**Task**.
Reproduce word for word the lines between those holding "Proof. apply Qpower_0_lt. reflexivity. Qed." and "Proof. intros H. apply Qpower_le_compat_l;", inclusive, and nothing else from the data below.

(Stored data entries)
(* ===================================================================== *)
(** * Part III: properties *)
(* ===================================================================== *)

(** ** Comparisons and rounding *)

Lemma Qltb_lt (x y : Q) : Qltb x y = true ↔ x < y.
Proof.
  unfold Qltb. rewrite negb_true_iff. split.
  - intros H. apply Qnot_le_lt. intros Hle. apply Qle_bool_iff in Hle. congruence.
  - intros H. destruct (Qle_bool y x) eqn:E; [|reflexivity].
    apply Qle_bool_iff in E. exfalso. apply (Qlt_not_le _ _ H E).
Qed.

Lemma Qltb_ge (x y : Q) : Qltb x y = false ↔ y <= x.
Proof.
  unfold Qltb. rewrite negb_false_iff. apply Qle_bool_iff.
Qed.

Lemma Qltb_comp (x x' y y' : Q) : x == x' → y == y' → Qltb x y = Qltb x' y'.
Proof.
  intros Hx Hy. destruct (Qltb x' y') eqn:E.
  - apply Qltb_lt. apply Qltb_lt in E. rewrite Hx, Hy. exact E.
  - apply Qltb_ge. apply Qltb_ge in E. rewrite Hx, Hy. exact E.
Qed.

Lemma round_half_even_comp (x y : Q) :
  x == y → round_half_even x = round_half_even y.
Proof.
  intros H. unfold round_half_even.
  assert (Hf : Qfloor x = Qfloor y) by (rewrite H; reflexivity).
  rewrite Hf.
  rewrite (Qltb_comp (x - inject_Z (Qfloor y)) (y - inject_Z (Qfloor y)) 0.5 0.5);
    [| rewrite H; reflexivity | reflexivity].
  rewrite (Qltb_comp 0.5 0.5 (x - inject_Z (Qfloor y)) (y - inject_Z (Qfloor y)));
    [| reflexivity | rewrite H; reflexivity].
  reflexivity.
Qed.

Lemma round3_comp (x y : Q) : x == y → round3 x == round3 y.
Proof.
  intros H. unfold round3.
  rewrite (round_half_even_comp (x * 1000) (y * 1000)); [reflexivity|].
  rewrite H. reflexivity.
Qed.

Lemma round_half_even_bounds (y : Q) (n : Z) :
  0 <= y → y <= inject_Z n → (0 <= round_half_even y <= n)%Z.
Proof.
  intros H0 Hn.
  assert (Hf0 : (0 <= Qfloor y)%Z).
  { change 0%Z with (Qfloor 0). apply Qfloor_resp_le. exact H0. }
  assert (Hfn : (Qfloor y <= n)%Z).
  { rewrite <- (Qfloor_Z n). apply Qfloor_resp_le. exact Hn. }
  unfold round_half_even.
  destruct (Qltb (y - inject_Z (Qfloor y)) 0.5) eqn:E1; [lia|].
  assert (Hlt : (Qfloor y < n)%Z).
  { destruct (Z.eq_dec (Qfloor y) n) as [Heq|Hne]; [|lia].
    exfalso. apply Qltb_ge in E1. rewrite Heq in E1.
    assert (y - inject_Z n <= 0) by lra. lra. }
  destruct (Qltb 0.5 (y - inject_Z (Qfloor y))); [lia|].
  destruct (Z.even (Qfloor y)); lia.
Qed.

Lemma round3_unit (x : Q) : 0 <= x <= 1 → 0 <= round3 x <= 1.
Proof.
  intros [H0 H1]. unfold round3.
  destruct (round_half_even_bounds (x * 1000) 1000) as [Hlo Hhi].
  - lra.
  - change (inject_Z 1000) with 1000. lra.
  - rewrite Zle_Qle in Hlo. rewrite Zle_Qle in Hhi.
    change (inject_Z 0) with 0 in Hlo. change (inject_Z 1000) with 1000 in Hhi.
    split.
    + apply Qle_shift_div_l; lra.
    + apply Qle_shift_div_r; lra.
Qed.

Lemma round_half_even_near (y : Q) :
  (Qfloor y <= round_half_even y <= Qfloor y + 1)%Z.
Proof.
  unfold round_half_even.
  destruct (Qltb _ _); [lia|]. destruct (Qltb _ _); [lia|].
  destruct (Z.even _); lia.
Qed.

Lemma round_half_even_monotone (x y : Q) :
  x <= y → (round_half_even x <= round_half_even y)%Z.
Proof.
  intros Hxy.
  pose proof (Qfloor_resp_le _ _ Hxy) as Hf.
  destruct (Z.eq_dec (Qfloor x) (Qfloor y)) as [Heq|Hne].
  - unfold round_half_even. rewrite Heq.
    set (f := Qfloor y).
    destruct (Qltb (x - inject_Z f) 0.5) eqn:E1.
    { destruct (Qltb (y - inject_Z f) 0.5); [lia|].
      destruct (Qltb 0.5 (y - inject_Z f)); [lia|]. destruct (Z.even f); lia. }
    apply Qltb_ge in E1.
    assert (E1' : Qltb (y - inject_Z f) 0.5 = false) by (apply Qltb_ge; lra).
    rewrite E1'.
    destruct (Qltb 0.5 (x - inject_Z f)) eqn:E2.
    { apply Qltb_lt in E2.
      assert (E2' : Qltb 0.5 (y - inject_Z f) = true) by (apply Qltb_lt; lra).
      rewrite E2'. lia. }
    destruct (Qltb 0.5 (y - inject_Z f)); destruct (Z.even f); lia.
  - pose proof (round_half_even_near x). pose proof (round_half_even_near y). lia.
Qed.

Lemma round3_monotone (x y : Q) : x <= y → round3 x <= round3 y.
Proof.
  intros Hxy. unfold round3.
  assert (H : (round_half_even (x * 1000) <= round_half_even (y * 1000))%Z)
    by (apply round_half_even_monotone; lra).
  rewrite Zle_Qle in H.
  unfold Qdiv. apply Qmult_le_compat_r; [exact H|]. intros Hc; discriminate Hc.
Qed.

(** ** Doubles *)


Lemma round_half_even_error (y : Q) :
  y - (1 # 2) <= inject_Z (round_half_even y) <= y + (1 # 2).
Proof.
  pose proof (Qfloor_le y) as Hlo. pose proof (Qlt_floor y) as Hhi.
  rewrite inject_Z_plus in Hhi. change (inject_Z 1) with 1 in Hhi.
  unfold round_half_even.
  destruct (Qltb (y - inject_Z (Qfloor y)) 0.5) eqn:E1.
  { apply Qltb_lt in E1. lra. }
  apply Qltb_ge in E1.
  destruct (Qltb 0.5 (y - inject_Z (Qfloor y))) eqn:E2.
  { rewrite inject_Z_plus. change (inject_Z 1) with 1. lra. }
  apply Qltb_ge in E2.
  destruct (Z.even (Qfloor y)); [lra|].
  rewrite inject_Z_plus. change (inject_Z 1) with 1. lra.
Qed.

Lemma round_half_even_Z (n : Z) : round_half_even (inject_Z n) = n.
Proof.
  unfold round_half_even. rewrite Qfloor_Z.
  assert (E : Qltb (inject_Z n - inject_Z n) 0.5 = true) by (apply Qltb_lt; lra).
  rewrite E. reflexivity.
Qed.

Lemma pow2_pos (e : Z) : 0 < pow2 e.
Proof. apply Qpower_0_lt. reflexivity. Qed.

Lemma pow2_add (a b : Z) : pow2 (a + b) == pow2 a * pow2 b.
Proof. apply Qpower_plus. intros H. discriminate H. Qed.

Lemma pow2_le (a b : Z) : (a <= b)%Z → pow2 a <= pow2 b.
Proof. intros H. apply Qpower_le_compat_l; [exact H|]. discriminate. Qed.

Lemma pow2_lt (a b : Z) : (a < b)%Z → pow2 a < pow2 b.
Proof. intros H. apply Qpower_lt_compat_l; [exact H|]. reflexivity. Qed.

Lemma pow2_lt_inv (a b : Z) : pow2 a < pow2 b → (a < b)%Z.
Proof. intros H. apply (Qpower_lt_compat_l_inv 2); [exact H|]. reflexivity. Qed.

Lemma pow2_Z (e : Z) : (0 <= e)%Z → pow2 e == inject_Z (2 ^ e).
Proof. intros H. symmetry. apply (Zpower_Qpower 2 e H). Qed.

Lemma pow2_split (a b : Z) : pow2 a == pow2 (a - b) * pow2 b.
Proof.
  rewrite <- pow2_add. replace (a - b + b)%Z with a by ring. reflexivity.
Qed.

Lemma mag_bounds (n : Z) (d : positive) :
  (0 < n)%Z ->
  let e := (Z.log2 n - Z.log2 (Zpos d))%Z in
  pow2 (e - 1) < n # d ∧ n # d < pow2 (e + 1).
Proof.
  intros Hn. cbv zeta.
  set (a := Z.log2 n). set (b := Z.log2 (Zpos d)).
  destruct (Z.log2_spec n Hn) as [Ha1 Ha2].
  destruct (Z.log2_spec (Zpos d) ltac:(lia)) as [Hb1 Hb2].
  fold a in Ha1, Ha2. fold b in Hb1, Hb2.
  assert (Ha0 : (0 <= a)%Z) by apply Z.log2_nonneg.
  assert (Hb0 : (0 <= b)%Z) by apply Z.log2_nonneg.
  rewrite Z.pow_succ_r in Ha2, Hb2 by assumption.
  assert (HPa : (0 < 2 ^ a)%Z) by (apply Z.pow_pos_nonneg; lia).
  assert (HPb : (0 < 2 ^ b)%Z) by (apply Z.pow_pos_nonneg; lia).
  split.
  - apply (Qmult_lt_r _ _ (pow2 (b + 1))); [apply pow2_pos|].
    rewrite <- pow2_add. replace (a - b - 1 + (b + 1))%Z with a by ring.
    rewrite (pow2_Z a Ha0), (pow2_Z (b + 1)) by lia.
    rewrite Z.pow_add_r by lia. change (2 ^ 1)%Z with 2%Z.
    revert Ha1 Ha2 Hb1 Hb2 HPa HPb. generalize (2 ^ a)%Z (2 ^ b)%Z.
    intros A B Ha1 Ha2 Hb1 Hb2 HPa HPb.
    unfold Qlt, Qmult, inject_Z. simpl. nia.
  - apply (Qmult_lt_r _ _ (pow2 b)); [apply pow2_pos|].
    rewrite <- pow2_add. replace (a - b + 1 + b)%Z with (a + 1)%Z by ring.
    rewrite (pow2_Z (a + 1)), (pow2_Z b) by lia.
    rewrite Z.pow_add_r by lia. change (2 ^ 1)%Z with 2%Z.
    revert Ha1 Ha2 Hb1 Hb2 HPa HPb. generalize (2 ^ a)%Z (2 ^ b)%Z.
    intros A B Ha1 Ha2 Hb1 Hb2 HPa HPb.
    unfold Qlt, Qmult, inject_Z. simpl. nia.
Qed.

**Response to this exercise**.
Proof. apply Qpower_0_lt. reflexivity. Qed.

Lemma pow2_add (a b : Z) : pow2 (a + b) == pow2 a * pow2 b.
Proof. apply Qpower_plus. intros H. discriminate H. Qed.

Lemma pow2_le (a b : Z) : (a <= b)%Z → pow2 a <= pow2 b.
Proof. intros H. apply Qpower_le_compat_l; [exact H|]. discriminate. Qed.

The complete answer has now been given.